Saved entries
(** C9. In every run, whatever the relay sends into a tunnel is sent for some user,
    of the request's token or of the session connection or terminal it belongs to, and
    goes to a laptop that this user may use; the exception are the files of the web
    app, which are fetched for anyone.  And a message of a laptop changes the queue of
    a browser's session connection only if its user may use that laptop.  The user of
    a connection is as it was when the connection was opened, so rights that are taken
    away later stay while it is open; what laptops write to terminals is not confined
    ([terminals_shared]). *)
Theorem requests_confined cfg us r l r' :
  rtc r_step (NewRelay cfg us) r → r_exec l r = Done r' →
  (∀ conn m, ToTunnel conn m ∈ new_out r r' → serves_static r l ∨ ∃ user, acting r user l ∧ usable user r conn) ∧
  (∀ conn msg t cid c c', l = LTunnelMsg conn msg → entries r !! conn = Some t → wsClients r !! cid = Some c → wsClients r' !! cid = Some c' →
     c' ≠ c → CanAccessLaptop (wc_user c) (te_hostname t) = true).
Proof.
  intros Hr H. apply access_reachable in Hr as Hok. split.
  2: { intros conn msg t cid c c' -> Ht Hc Hc' Hne. apply read_effect in H as [->|(t' & Ht' & Hd)]; [congruence|]. replace t' with t in * by congruence.
       apply dispatch_effect in Hd as (f & H1 & _ & H3 & _). rewrite H1, lookup_fmap, Hc in Hc'. injection Hc' as <-.
       by destruct (ao_clients _ Hok cid c (te_hostname t) (tm_ID msg) Hc (H3 c Hne)). }
  intros conn m Hm. destruct l as [e req|e tc req|tc msg|tc|id|e bc req|e cid b d|e cid|e cid|e bc req|e id b d|e id]; cbn in H.
  - destruct (routes_sends _ _ _ _ _ _ H Hm) as [?|(user & Hu & Hus)]; [by left|right]. exists user. split; [by constructor|done].
  - exfalso. injection H as <-. destruct (open_tunnel_silent e tc req r) as (x & Ho & Hx). by eapply silent_new_out in Hm.
  - exfalso. apply read_effect in H as [->|(t & _ & Hd)].
    + by apply same_new_out in Hm.
    + apply dispatch_effect in Hd as (_ & _ & _ & _ & _ & _ & x & Ho & Hx). by eapply silent_new_out in Hm.
  - exfalso. apply end_effect in H as (_ & _ & _ & x & Ho & Hx). by eapply silent_new_out in Hm.
  - exfalso. eapply (quiet_timeout (λ _, False)) in H. by eapply (quiet_new_out _ r r) in H.
  - injection H as <-. right. destruct (open_client e bc req r) as [[He _]|[He|(user & cid & ids & r0 & Hu & _ & _ & _ & Ho & Ht & _ & Hq)]].
    + exfalso. rewrite He, (new_out_app _ _ [RError (hq_rid req) 401 "unauthorized"]) in Hm by done. by apply list_elem_of_singleton in Hm.
    + exfalso. rewrite He in Hm. by apply same_new_out in Hm.
    + exists user. split; [by constructor|]. by eapply quiet_new_out in Hq.
  - injection H as <-. right. eapply (quiet_new_out _ r) in Hm; [|apply quiet_frame|done]. destruct Hm as (c & h & Hc & [w Hw] & Ht).
    exists (wc_user c). split; [by econstructor|]. exists h. split; [done|]. by destruct (ao_clients _ Hok _ _ _ _ Hc Hw).
  - injection H as <-. right. destruct (deliver_effect e cid r) as (ch & r0 & Hc & _ & _ & Ht & (x & Ho & Hx) & [He|He]).
    + rewrite He in Hm. by eapply silent_new_out in Hm.
    + assert (Hm' : ToTunnel conn m ∈ x ∨ ToTunnel conn m ∈ new_out r0 (client_end e cid r0)).
      { destruct (client_end_grows e cid r0) as [y Hy]. rewrite He, (new_out_app _ _ (x ++ y)) in Hm by (by rewrite Hy, Ho, app_assoc).
        rewrite (new_out_app _ _ _ Hy). by apply elem_of_app. }
      destruct Hm' as [Hm'|Hm']; [by apply Hx in Hm'|]. apply client_end_sends in Hm' as (c & h & Hc0 & [w Hw] & Hth).
      rewrite Hc in Hc0. unfold shorter in Hc0. rewrite lookup_alter_eq in Hc0. destruct (wsClients r !! cid) as [c1|] eqn:E; [|done]. injection Hc0 as <-.
      exists (wc_user c1). split; [by econstructor|]. exists h. split; [by rewrite <- Ht|]. by destruct (ao_clients _ Hok _ _ _ _ E Hw).
  - injection H as <-. right. apply client_end_sends in Hm as (c & h & Hc & [w Hw] & Ht). exists (wc_user c). split; [by econstructor|].
    exists h. split; [done|]. by destruct (ao_clients _ Hok _ _ _ _ Hc Hw).
  - injection H as <-. right. destruct (pty_open_effect e bc req r) as [Hq|(user & ps & id & r0 & r1 & Hu & Ha & _ & _ & _ & Hh & Ht & Ho & Hq & He)].
    { by eapply (quiet_new_out _ r r) in Hq. }
    exists user. split; [by constructor|]. unfold new_out in Hm. rewrite <- Ho in Hm. apply (new_out_trans r0 r1) in Hm.
    + destruct Hm as [Hm|Hm]; [by eapply (quiet_new_out _ r0 r0) in Hq|]. destruct He as [He|He]; rewrite He in Hm; [by apply same_new_out in Hm|].
      apply pty_end_sends in Hm as (ps' & Hps & Hc). destruct (qt_ptys _ _ _ Hq) as [_ Hh1]. rewrite Hh1, Hh, lookup_insert_eq in Hps. injection Hps as <-.
      exists (ps_hostname ps). split; [|done]. by rewrite <- Ht, <- (qt_tunnels _ _ _ Hq).
    + by eapply quiet_grows.
    + destruct He as [->| ->]; [exists []; by rewrite app_nil_r|apply pty_end_grows].
  - injection H as <-. right. eapply (quiet_new_out _ r) in Hm; [|apply quiet_pty_frame|done]. destruct Hm as (ps & Hps & Ht).
    exists (ps_user ps). split; [by econstructor|]. exists (ps_hostname ps). split; [done|]. by apply (ao_ptys _ Hok id), (ao_sessions _ Hok).
  - injection H as <-. right. destruct (pty_end_effect e id r) as [He|(ps & Hps & Hq)].
    + rewrite He in Hm. by apply same_new_out in Hm.
    + exists (ps_user ps). split; [by econstructor|]. exists (ps_hostname ps). split; [by eapply quiet_new_out in Hq|]. by apply (ao_ptys _ Hok id).
Qed.
Definition set_connected v c := {| ccfg := ccfg c; connected := v; wsConns := wsConns c; ptyEntries := ptyEntries c; wsReaders := wsReaders c; ptyReaders := ptyReaders c; inflight := inflight c; couts := couts c |}.
Definition set_wsConns v c := {| ccfg := ccfg c; connected := connected c; wsConns := v; ptyEntries := ptyEntries c; wsReaders := wsReaders c; ptyReaders := ptyReaders c; inflight := inflight c; couts := couts c |}.
Definition set_ptyEntries v c := {| ccfg := ccfg c; connected := connected c; wsConns := wsConns c; ptyEntries := v; wsReaders := wsReaders c; ptyReaders := ptyReaders c; inflight := inflight c; couts := couts c |}.
Definition set_wsReaders v c := {| ccfg := ccfg c; connected := connected c; wsConns := wsConns c; ptyEntries := ptyEntries c; wsReaders := v; ptyReaders := ptyReaders c; inflight := inflight c; couts := couts c |}.
Definition set_ptyReaders v c := {| ccfg := ccfg c; connected := connected c; wsConns := wsConns c; ptyEntries := ptyEntries c; wsReaders := wsReaders c; ptyReaders := v; inflight := inflight c; couts := couts c |}.
Definition set_inflight v c := {| ccfg := ccfg c; connected := connected c; wsConns := wsConns c; ptyEntries := ptyEntries c; wsReaders := wsReaders c; ptyReaders := ptyReaders c; inflight := v; couts := couts c |}.
Definition act o c := {| ccfg := ccfg c; connected := connected c; wsConns := wsConns c; ptyEntries := ptyEntries c; wsReaders := wsReaders c; ptyReaders := ptyReaders c; inflight := inflight c; couts := couts c ++ [o] |}.

(** What the world answers: [ce_new] is the error of [http.NewRequest] for a method
    and an address, [ce_do] the answer of the server (redirects followed) or the
    error of the request; [ce_quote] is the verb %q. *)
Record connector_env := {
  ce_sendErr : bool;
  ce_new : string → string → option string;
  ce_do : local_request → string + Z * list (string * list string) * string;
  ce_read : string → option string;
  ce_type : string → string → string;
  ce_mtime : string → option Z;
  ce_parse : string → option url;
  ce_dial : option nat;
  ce_pty : string + nat;
  ce_shell : string;
  ce_quote : string → string;
}.

(** ** Tunnel *)

Definition apiPrefixes : list string :=
  ["/sessions"; "/projects"; "/skills"; "/screenshots"; "/files"; "/telemetry"; "/auth/"; "/ws"; "/tunnel"; "/health"; "/usage"; "/admin";
   "/laptops"; "/tmux-sessions"]%string.
Definition isAPIPath (path : string) : bool := existsb (λ p, String.eqb path p || HasPrefix path (p +:+ "/") || HasPrefix path p) apiPrefixes.

(** To the tunnel in use; errors are ignored by all callers. *)
Definition csend (e : connector_env) (m : TunnelMsg) (c : connector) : connector :=
  if connected c && negb (ce_sendErr e) then act (CSend m) c else c.

Definition ws_scheme (s : string) : string := if String.eqb s "http" then "ws" else if String.eqb s "https" then "wss" else s.

(** [url.Parse] of an address, made the address of a WebSocket below it. *)
Definition ws_url (e : connector_env) (base path : string) : option url :=
  match ce_parse e base with
  | None => None
  | Some u => Some {| u_Scheme := ws_scheme (u_Scheme u); u_rest := u_rest u; u_Path := TrimSuffix (u_Path u) "/" +:+ path; u_RawQuery := u_RawQuery u |}
  end.

(** [connect] up to its read loop; [ok]: the relay accepts. *)
Definition connect (e : connector_env) (ok : bool) (c : connector) : connector :=
  match ws_url e (relayURL (ccfg c)) "/tunnel" with
  | None => c
  | Some u =>
    let c := act (CDialTunnel u ("Bearer " +:+ tunnelToken (ccfg c)) (hostname (ccfg c))) c in
    if ok then set_connected true c else c
  end.

(** The end of the tunnel. *)
Definition connect_end (c : connector) : connector :=
  let c := set_connected false c in
  let c := fold_left (λ c n, act (CCloseWS n) c) (map_to_list (wsConns c)).*2 c in
  let c := set_wsConns ∅ c in
  let c := fold_left (λ c n, act (CKillPty n) c) (map_to_list (ptyEntries c)).*2 c in
  set_ptyEntries ∅ c.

Work order -> Reproduce exactly every line that sits between the start of the entries and the line bearing "(∀ conn msg", counting both of those lines.

Response box ->
(** C9. In every run, whatever the relay sends into a tunnel is sent for some user,
    of the request's token or of the session connection or terminal it belongs to, and
    goes to a laptop that this user may use; the exception are the files of the web
    app, which are fetched for anyone.  And a message of a laptop changes the queue of
    a browser's session connection only if its user may use that laptop.  The user of
    a connection is as it was when the connection was opened, so rights that are taken
    away later stay while it is open; what laptops write to terminals is not confined
    ([terminals_shared]). *)
Theorem requests_confined cfg us r l r' :
  rtc r_step (NewRelay cfg us) r → r_exec l r = Done r' →
  (∀ conn m, ToTunnel conn m ∈ new_out r r' → serves_static r l ∨ ∃ user, acting r user l ∧ usable user r conn) ∧
  (∀ conn msg t cid c c', l = LTunnelMsg conn msg → entries r !! conn = Some t → wsClients r !! cid = Some c → wsClients r' !! cid = Some c' →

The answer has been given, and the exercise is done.